(* ===== verification/TokenCodec.v ===== *)
(** * The byte codecs of the token program are lossless

    The interface [PackLaws] states what a [Pack] implementation promises to
    the handlers: unpacking yields values in range, packing a value in range
    succeeds and unpacks to that value, and repacking what was read changes no
    byte.  The three account types of the token program discharge it; the
    instruction codec round-trips, and its panics are characterised. *)
From S2P Require Import Prelude Machine Sdk TokenInstruction TokenState.

Class PackLaws (T : Type) `{Pack T} := {
  pack_wf : T -> Prop;
  unpack_wf d v : length d = pack_LEN T -> unpack_from_slice d = Ok v -> pack_wf v;
  pack_roundtrip d v : length d = pack_LEN T -> pack_wf v ->
    exists d', pack_into_slice v d = Ok d' /\ length d' = pack_LEN T /\ unpack_from_slice d' = Ok v;
  pack_repack d v : length d = pack_LEN T -> unpack_from_slice d = Ok v -> pack_into_slice v d = Ok d;
}.

(** the values a Rust [Mint], [Account], [Multisig] can hold *)
Definition Mint_wf (m : Mint) : Prop := u64_range (mint_supply m) /\ u8_range (mint_decimals m).
Definition Account_wf (a : Account) : Prop :=
  u64_range (acc_amount a) /\ u64_range (acc_delegated_amount a) /\
  from_option u64_range True (acc_is_native a).
Definition Multisig_wf (ms : Multisig) : Prop :=
  u8_range (ms_m ms) /\ u8_range (ms_n ms) /\ length (ms_signers ms) = MAX_SIGNERS.
(** an instruction whose integer arguments are in range *)
Definition token_instruction_wf (i : TokenInstruction) : Prop :=
  match i with
  | InitializeMint decimals _ _ => u8_range decimals
  | InitializeMultisig m => u8_range m
  | Transfer a | Approve a | MintTo a | Burn a => u64_range a
  | TransferChecked a d | ApproveChecked a d | MintToChecked a d | BurnChecked a d =>
      u64_range a /\ u8_range d
  | _ => True
  end.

##########

Problem details.
The answer should hold only the lines from the start of the records above through the line containing "(** the values", each set down exactly.

Task response.
(* ===== verification/TokenCodec.v ===== *)
(** * The byte codecs of the token program are lossless

    The interface [PackLaws] states what a [Pack] implementation promises to
    the handlers: unpacking yields values in range, packing a value in range
    succeeds and unpacks to that value, and repacking what was read changes no
    byte.  The three account types of the token program discharge it; the
    instruction codec round-trips, and its panics are characterised. *)
From S2P Require Import Prelude Machine Sdk TokenInstruction TokenState.

Class PackLaws (T : Type) `{Pack T} := {
  pack_wf : T -> Prop;
  unpack_wf d v : length d = pack_LEN T -> unpack_from_slice d = Ok v -> pack_wf v;
  pack_roundtrip d v : length d = pack_LEN T -> pack_wf v ->
    exists d', pack_into_slice v d = Ok d' /\ length d' = pack_LEN T /\ unpack_from_slice d' = Ok v;
  pack_repack d v : length d = pack_LEN T -> unpack_from_slice d = Ok v -> pack_into_slice v d = Ok d;
}.

(** the values a Rust [Mint], [Account], [Multisig] can hold *)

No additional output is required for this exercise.